Records to process
(** The result of a script, after the context it ran in is gone and the
    heap was queried. *)
Lemma ContextDispose_strands_its_values_witness :
  exists st',
    @ContextDispose Demo.E Demo.ctx (Demo.with_result (Toy.Num 2))
    = Ret (tt, st') /\
    @ValueDispose Demo.E 3%N st' = Ret (tt, delete 3%N st') /\
    @RunScript Demo.E Demo.ctx "1+1" "main.js"
      (@store_after Demo.E [CallIsolationGetHeapStatistics Demo.iso] st')
    = Undefined /\
    @inspect Demo.E ToString 3%N
      (@store_after Demo.E [CallIsolationGetHeapStatistics Demo.iso] st')
    = Undefined.
Proof.
  destruct (@ContextDispose_strands_its_values Demo.E
              (Demo.with_result (Toy.Num 2)) Demo.ctx
              (@Build_m_ctx Demo.E (Some Demo.the_context) (Assigned Demo.iso))
              Demo.iso (@Build_Isolate Demo.E true Demo.one_context) 3%N
              (@Build_m_value Demo.E (Some (Toy.Num 2)) (Assigned Demo.iso)
                 (Assigned Demo.ctx))
              ltac:(discriminate) ltac:(vm_compute; reflexivity)
              ltac:(reflexivity) ltac:(vm_compute; reflexivity)
              ltac:(discriminate) ltac:(vm_compute; reflexivity)
              ltac:(reflexivity))
    as (st' & Hdispose & _ & Hvalue & Hlater).
  exists st'. split; [exact Hdispose|]. split; [exact Hvalue|].
  assert (Hst' : st' = delete Demo.ctx (Demo.with_result (Toy.Num 2))).
  { assert (H : @ContextDispose Demo.E Demo.ctx (Demo.with_result (Toy.Num 2))
                = Ret (tt, delete Demo.ctx (Demo.with_result (Toy.Num 2))))
      by (vm_compute; reflexivity).
    rewrite H in Hdispose. injection Hdispose as <-. reflexivity. }
  assert (Hcalls : @run_calls Demo.E
                      [CallIsolationGetHeapStatistics Demo.iso] st'
                    = Ret (tt, @store_after Demo.E
                                 [CallIsolationGetHeapStatistics Demo.iso]
                                 st'))
    by (rewrite Hst'; vm_compute; reflexivity).
  destruct (Hlater _ _ Hcalls) as (Hfree & _ & Hundefined).
  destruct (Hundefined (Hfree ltac:(repeat constructor)))
    as (Hrun & Hinspect).
  split; [apply Hrun|]. apply Hinspect.
  repeat (constructor; [discriminate|]). constructor.
Defined.

(** The isolate of [Demo.with_result], disposed of before its context and
    its value; a template handle is then disposed of in vain. *)
Lemma IsolateDispose_invalidates_witness :
  exists st',
    @IsolateDispose Demo.E Demo.iso (Demo.with_result (Toy.Num 2))
    = Ret (tt, st') /\
    st' !! Demo.ctx = Demo.with_result (Toy.Num 2) !! Demo.ctx /\
    @RunScript Demo.E Demo.ctx "1+1" "main.js"
      (@store_after Demo.E [CallObjectTemplateDispose nullptr] st')
    = Undefined /\
    @inspect Demo.E ToString 3%N
      (@store_after Demo.E [CallObjectTemplateDispose nullptr] st')
    = Undefined.
Proof.
  destruct (@IsolateDispose_invalidates Demo.E (Demo.with_result (Toy.Num 2))
              Demo.iso (@Build_Isolate Demo.E true Demo.one_context)
              ltac:(discriminate) ltac:(vm_compute; reflexivity))
    as (st' & Hdispose & Hframe & Hlater).
  exists st'. split; [exact Hdispose|].
  split; [apply Hframe; discriminate|].
  assert (Hcalls : @run_calls Demo.E [CallObjectTemplateDispose nullptr] st'
                   = Ret (tt, @store_after Demo.E
                                [CallObjectTemplateDispose nullptr] st'))
    by reflexivity.
  destruct (Hlater _ _ Hcalls) as (Hfree & Hkept & Hundefined).
  destruct (Hundefined (Hfree ltac:(repeat constructor)))
    as (_ & _ & _ & Hrun & Hinspect & _).
  split.
  - refine (Hrun Demo.ctx
              (@Build_m_ctx Demo.E (Some Demo.the_context) (Assigned Demo.iso))
              "1+1" "main.js" _ eq_refl).
    apply (Hkept Demo.ctx (Demo.context_object Demo.E Demo.the_context));
      [vm_compute; reflexivity|reflexivity|repeat constructor].
  - refine (Hinspect 3%N
              (@Build_m_value Demo.E (Some (Toy.Num 2)) (Assigned Demo.iso)
                 (Assigned Demo.ctx))
              ToString _ eq_refl).
    apply (Hkept 3%N
             (Demo.value_object Demo.E (Toy.Num 2) (Assigned Demo.ctx)));
      [vm_compute; reflexivity|reflexivity|repeat constructor].
Defined.

(** The null handle in [Demo.booted]. *)
Lemma stale_handle_is_undefined_witness :
  @IsolateTerminateExecution Demo.E nullptr Demo.booted = Undefined /\
  @NewObjectTemplate Demo.E nullptr Demo.booted = Undefined /\
  @RunScript Demo.E nullptr "1+1" "main.js" Demo.booted = Undefined /\
  @inspect Demo.E (Is IsNumber) nullptr Demo.booted = Undefined.
Proof.
  destruct (@stale_handle_is_undefined Demo.E Demo.booted nullptr
              ltac:(vm_compute; reflexivity))
    as (Hterminate & Htemplate & _ & _ & Hrun & Hinspect & _).
  split; [exact Hterminate|]. split; [exact Htemplate|].
  split; [apply Hrun|apply Hinspect].
Defined.

(** * Templates *)

Section Templates.
Context `{E : V8}.
Implicit Types (st : gmap N object) (p q : Ptr).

Exercise instructions
The reply must hold exactly the lines from the one containing "as (Hterminate &" to the last line of the entries, and nothing more.

Solution for this problem
    as (Hterminate & Htemplate & _ & _ & Hrun & Hinspect & _).
  split; [exact Hterminate|]. split; [exact Htemplate|].
  split; [apply Hrun|apply Hinspect].
Defined.

(** * Templates *)

Section Templates.
Context `{E : V8}.
Implicit Types (st : gmap N object) (p q : Ptr).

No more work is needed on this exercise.